» **INSTRUCTIONS FOR THE TASK**:
Show each line from the listing that includes the word "length".

BEGIN SUPPLIED INFORMATION

(* ===== verification/JsUri.v ===== *)
(** [encodeURIComponent] and [decodeURIComponent].  [None] stands for the
    [URIError] they throw: a lone surrogate when encoding, malformed escapes
    or malformed UTF-8 when decoding. *)
From S2P Require Export JsValue.

#[local] Open Scope N_scope.

(** ** Code points *)

Definition cp_units (c : N) : jstr :=
  if c <? 65536 then [c]
  else [55296 + (c - 65536) / 1024; 56320 + (c - 65536) mod 1024].

Fixpoint code_points (s : jstr) : option (list N) :=
  match s with
  | [] => Some []
  | h :: s1 =>
      if is_low h then None
      else if is_high h then
        match s1 with
        | l :: s2 =>
            if is_low l then
              rest ← code_points s2;
              Some (65536 + (h - 55296) * 1024 + (l - 56320) :: rest)
            else None
        | [] => None
        end
      else rest ← code_points s1; Some (h :: rest)
  end.

Definition is_cp (c : N) : bool := (c <? 1114112) && negb (is_high c || is_low c).

(** ** UTF-8 *)

Definition utf8 (c : N) : list N :=
  if c <? 128 then [c]
  else if c <? 2048 then [192 + c / 64; 128 + c mod 64]
  else if c <? 65536 then [224 + c / 4096; 128 + c / 64 mod 64; 128 + c mod 64]
  else [240 + c / 262144; 128 + c / 4096 mod 64; 128 + c / 64 mod 64; 128 + c mod 64].

Definition upper_hex (d : N) : N := if d <? 10 then 48 + d else 55 + d.
Definition percent (b : N) : jstr := [37; upper_hex (b / 16); upper_hex (b mod 16)].

(** Letters, digits and the marks [- _ . ! ~ * ' ( )]. *)
Definition uri_unreserved (c : N) : bool :=
  is_digit c || is_upper c || (97 <=? c) && (c <=? 122)
  || existsb (N.eqb c) [45; 95; 46; 33; 126; 42; 39; 40; 41].

Definition encode_cp (c : N) : jstr :=
  if uri_unreserved c then [c] else utf8 c ≫= percent.

Definition encodeURIComponent (s : jstr) : option jstr :=
  cs ← code_points s; Some (cs ≫= encode_cp).

(** ** Decoding *)

Inductive uri_token := Lit (c : N) | Byte (b : N).

Definition hex_value (c : N) : N :=
  if is_digit c then c - 48 else if 97 <=? c then c - 87 else c - 55.

Fixpoint uri_tokens (s : jstr) : option (list uri_token) :=
  match s with
  | [] => Some []
  | c :: s1 =>
      if c =? 37 then
        match s1 with
        | h :: l :: s2 =>
            if is_hex h && is_hex l then
              rest ← uri_tokens s2; Some (Byte (16 * hex_value h + hex_value l) :: rest)
            else None
        | _ => None
        end
      else rest ← uri_tokens s1; Some (Lit c :: rest)
  end.

Definition is_cont (b : N) : bool := (128 <=? b) && (b <? 192).

(** The code point of a well formed multi-byte sequence and no other. *)
Definition two_bytes (b b1 : N) : option N :=
  let c := (b - 192) * 64 + (b1 - 128) in
  if is_cont b1 && (128 <=? c) then Some c else None.
Definition three_bytes (b b1 b2 : N) : option N :=
  let c := (b - 224) * 4096 + (b1 - 128) * 64 + (b2 - 128) in
  if is_cont b1 && is_cont b2 && (2048 <=? c) && is_cp c then Some c else None.
Definition four_bytes (b b1 b2 b3 : N) : option N :=
  let c := (b - 240) * 262144 + (b1 - 128) * 4096 + (b2 - 128) * 64 + (b3 - 128) in
  if is_cont b1 && is_cont b2 && is_cont b3 && (65536 <=? c) && is_cp c then Some c else None.

Fixpoint decode_tokens (ts : list uri_token) : option jstr :=
  match ts with
  | [] => Some []
  | Lit c :: ts => rest ← decode_tokens ts; Some (c :: rest)
  | Byte b :: ts =>
      if b <? 128 then rest ← decode_tokens ts; Some (b :: rest)
      else if (192 <=? b) && (b <? 224) then
        match ts with
        | Byte b1 :: ts =>
            c ← two_bytes b b1; rest ← decode_tokens ts; Some (cp_units c ++ rest)
        | _ => None
        end
      else if (224 <=? b) && (b <? 240) then
        match ts with
        | Byte b1 :: Byte b2 :: ts =>
            c ← three_bytes b b1 b2; rest ← decode_tokens ts; Some (cp_units c ++ rest)
        | _ => None
        end
      else if (240 <=? b) && (b <? 248) then
        match ts with
        | Byte b1 :: Byte b2 :: Byte b3 :: ts =>
            c ← four_bytes b b1 b2 b3; rest ← decode_tokens ts; Some (cp_units c ++ rest)
        | _ => None
        end
      else None
  end.

Definition decodeURIComponent (s : jstr) : option jstr :=
  ts ← uri_tokens s; decode_tokens ts.

(** ** Decoding undoes encoding *)

Lemma hex_value_upper d : d < 16 -> is_hex (upper_hex d) = true /\ hex_value (upper_hex d) = d.
Proof.
  intros Hd. unfold upper_hex, is_hex, is_lower_hex, hex_value, is_digit.
  destruct (d <? 10) eqn:E; split; repeat case_match; lia.
Qed.

Lemma tokens_percent b s :
  b < 256 -> uri_tokens (percent b ++ s) = (fun ts => Byte b :: ts) <$> uri_tokens s.
Proof.
  intros Hb. unfold percent. cbn [app uri_tokens].
  destruct (hex_value_upper (b / 16)) as [-> E1]; [lia|].
  destruct (hex_value_upper (b mod 16)) as [-> E2]; [lia|]. rewrite E1, E2. cbn.
  replace (16 * (b / 16) + b mod 16) with b by lia. by destruct (uri_tokens s).
Qed.

Lemma tokens_bytes bs s :
  Forall (fun b => b < 256) bs ->
  uri_tokens ((bs ≫= percent) ++ s) = (fun ts => (Byte <$> bs) ++ ts) <$> uri_tokens s.
Proof.
  induction 1 as [|b bs Hb _ IH]; [by cbn; destruct (uri_tokens s)|].
  rewrite bind_cons, <- app_assoc, tokens_percent, IH by done. by destruct (uri_tokens s).
Qed.

Lemma utf8_bytes c : c < 1114112 -> Forall (fun b => b < 256) (utf8 c).
Proof.
  intros Hc. unfold utf8. repeat case_match; repeat constructor; lia.
Qed.

(** The decoder reads back the bytes of one code point. *)
Lemma decode_utf8 c ts :
  is_cp c = true -> decode_tokens ((Byte <$> utf8 c) ++ ts) = (fun r => cp_units c ++ r) <$> decode_tokens ts.
Proof.
  intros Hc. assert (Hcp := Hc). unfold is_cp, is_high, is_low in Hc.
  unfold utf8. destruct (c <? 128) eqn:E1; [|destruct (c <? 2048) eqn:E2; [|destruct (c <? 65536) eqn:E3]].
  - cbn. rewrite E1. unfold cp_units. replace (c <? 65536) with true by lia. by destruct (decode_tokens ts).
  - cbn. replace (192 + c / 64 <? 128) with false by lia.
    replace ((192 <=? 192 + c / 64) && (192 + c / 64 <? 224)) with true by lia.
    unfold two_bytes, is_cont.
    replace ((192 + c / 64 - 192) * 64 + (128 + c mod 64 - 128)) with c by lia.
    replace (_ && _ && _) with true by lia. cbn. by destruct (decode_tokens ts).
  - cbn. replace (224 + c / 4096 <? 128) with false by lia.
    replace ((192 <=? 224 + c / 4096) && (224 + c / 4096 <? 224)) with false by lia.
    replace ((224 <=? 224 + c / 4096) && (224 + c / 4096 <? 240)) with true by lia.
    unfold three_bytes, is_cont.
    replace ((224 + c / 4096 - 224) * 4096 + (128 + c / 64 mod 64 - 128) * 64 + (128 + c mod 64 - 128)) with c by lia.
    rewrite Hcp. replace (_ && _ && _ && _) with true by lia. cbn. by destruct (decode_tokens ts).
  - cbn. replace (240 + c / 262144 <? 128) with false by lia.
    replace ((192 <=? 240 + c / 262144) && (240 + c / 262144 <? 224)) with false by lia.
    replace ((224 <=? 240 + c / 262144) && (240 + c / 262144 <? 240)) with false by lia.
    replace ((240 <=? 240 + c / 262144) && (240 + c / 262144 <? 248)) with true by lia.
    unfold four_bytes, is_cont.
    replace ((240 + c / 262144 - 240) * 262144 + (128 + c / 4096 mod 64 - 128) * 4096
             + (128 + c / 64 mod 64 - 128) * 64 + (128 + c mod 64 - 128)) with c by lia.
    rewrite Hcp. replace (_ && _ && _ && _ && _) with true by lia. cbn. by destruct (decode_tokens ts).
Qed.

Lemma unreserved_ascii c : uri_unreserved c = true -> c < 128 /\ c <> 37.
Proof. unfold uri_unreserved, is_digit, is_upper. cbn. lia. Qed.

Lemma decode_encode_cp c s ts :
  is_cp c = true -> uri_tokens s = Some ts ->
  exists ts', uri_tokens (encode_cp c ++ s) = Some ts' /\
    decode_tokens ts' = (fun r => cp_units c ++ r) <$> decode_tokens ts.
Proof.
  intros Hc Hs. unfold encode_cp. destruct (uri_unreserved c) eqn:E.
  - apply unreserved_ascii in E as [Hlt Hne]. exists (Lit c :: ts). cbn.
    replace (c =? 37) with false by lia. rewrite Hs. split; [done|].
    unfold cp_units. replace (c <? 65536) with true by lia. by destruct (decode_tokens ts).
  - exists ((Byte <$> utf8 c) ++ ts). rewrite tokens_bytes, Hs; [|apply utf8_bytes; unfold is_cp in Hc; lia].
    split; [done|]. by apply decode_utf8.
Qed.

Lemma decode_encode_cps cs :
  Forall (fun c => is_cp c = true) cs ->
  exists ts, uri_tokens (cs ≫= encode_cp) = Some ts /\ decode_tokens ts = Some (cs ≫= cp_units).
Proof.
  induction 1 as [|c cs Hc _ (ts & Ht & Hd)]; [by exists []|].
  destruct (decode_encode_cp c _ _ Hc Ht) as (ts' & Ht' & Hd').
  exists ts'. rewrite bind_cons, Ht', Hd', Hd. done.
Qed.

(** Strings of UTF-16 code units. *)
Definition units_ok (s : jstr) : Prop := Forall (fun c => c < 65536) s.

Lemma code_points_units s cs :
  units_ok s -> code_points s = Some cs ->
  Forall (fun c => is_cp c = true) cs /\ cs ≫= cp_units = s.
Proof.
  remember (length s) as n eqn:Hn. revert s cs Hn.
  induction (Wf_nat.lt_wf n) as [n _ IH]. intros [|h s1] cs Hn Hu; cbn; [by intros [= <-]|].
  apply Forall_cons in Hu as [Hh Hu]. destruct (is_low h) eqn:El; [done|].
  destruct (is_high h) eqn:Eh.
  - destruct s1 as [|l s2]; [done|]. apply Forall_cons in Hu as [Hl Hu].
    destruct (is_low l) eqn:Ell; [|done].
    destruct (code_points s2) as [cs2|] eqn:E2; [|done]. intros [= <-].
    destruct (IH (length s2)) with (s := s2) (cs := cs2) as [Hf Hc]; [cbn in Hn; lia|done..|].
    set (c := 65536 + (h - 55296) * 1024 + (l - 56320)).
    unfold is_high, is_low in *.
    split; [constructor; [unfold is_cp, is_high, is_low; subst c; lia|done]|].
    rewrite bind_cons, Hc. unfold cp_units. replace (c <? 65536) with false by (subst c; lia).
    replace (55296 + (c - 65536) / 1024) with h by (subst c; lia).
    by replace (56320 + (c - 65536) mod 1024) with l by (subst c; lia).
  - destruct (code_points s1) as [cs1|] eqn:E1; [|done]. intros [= <-].
    destruct (IH (length s1)) with (s := s1) (cs := cs1) as [Hf Hc]; [cbn in Hn; lia|done..|].
    split; [constructor; [unfold is_cp; rewrite El, Eh; cbn; lia|done]|].
    rewrite bind_cons, Hc. unfold cp_units. by replace (h <? 65536) with true by lia.
Qed.

Lemma decode_encode s e :
  units_ok s -> encodeURIComponent s = Some e -> decodeURIComponent e = Some s.
Proof.
  intros Hu. unfold encodeURIComponent. destruct (code_points s) as [cs|] eqn:E; [|done].
  intros [= <-]. destruct (code_points_units s cs Hu E) as [Hf <-].
  destruct (decode_encode_cps cs Hf) as (ts & Ht & Hd).
  unfold decodeURIComponent. by rewrite Ht.
Qed.

(** What encoding writes: only unreserved characters and escapes. *)
Lemma encode_chars s e :
  units_ok s -> encodeURIComponent s = Some e ->
  Forall (fun c => uri_unreserved c = true \/ c = 37) e.
Proof.
  intros Hu. unfold encodeURIComponent. destruct (code_points s) as [cs|] eqn:E; [|done].
  intros [= <-]. destruct (code_points_units s cs Hu E) as [Hf _]. clear E Hu.
  induction Hf as [|c cs Hc _ IH]; [constructor|]. rewrite bind_cons. apply Forall_app. split; [|done].
  unfold encode_cp. destruct (uri_unreserved c) eqn:Eu; [constructor; [by left|done]|].
  assert (Forall (fun b => b < 256) (utf8 c)) as Hb by (apply utf8_bytes; unfold is_cp in Hc; lia).
  induction Hb as [|b bs Hb _ IHb]; [constructor|]. rewrite bind_cons. apply Forall_app. split; [|done].
  assert (forall d, d < 16 -> uri_unreserved (upper_hex d) = true) as Hx.
  { intros d Hd. unfold upper_hex, uri_unreserved, is_digit, is_upper. case_match; cbn; lia. }
  unfold percent. repeat (apply Forall_cons; split); [by right|left; apply Hx; lia|left; apply Hx; lia|done].
Qed.

Lemma encode_nil_iff s : encodeURIComponent s = Some [] <-> s = [].
Proof.
  split; [|by intros ->]. unfold encodeURIComponent. destruct (code_points s) as [cs|] eqn:E; [|done].
  destruct cs as [|c cs].
  - destruct s as [|h s1]; [done|]. cbn in E.
    repeat (case_match; try done); destruct (code_points _); done.
  - cbn. unfold encode_cp. intros [= H]. apply app_nil in H as [H _].
    destruct (uri_unreserved c); [done|]. unfold utf8 in H. repeat case_match; done.
Qed.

END SUPPLIED INFORMATION

» **SOLUTION**:
  remember (length s) as n eqn:Hn. revert s cs Hn.
    destruct (IH (length s2)) with (s := s2) (cs := cs2) as [Hf Hc]; [cbn in Hn; lia|done..|].
    destruct (IH (length s1)) with (s := s1) (cs := cs1) as [Hf Hc]; [cbn in Hn; lia|done..|].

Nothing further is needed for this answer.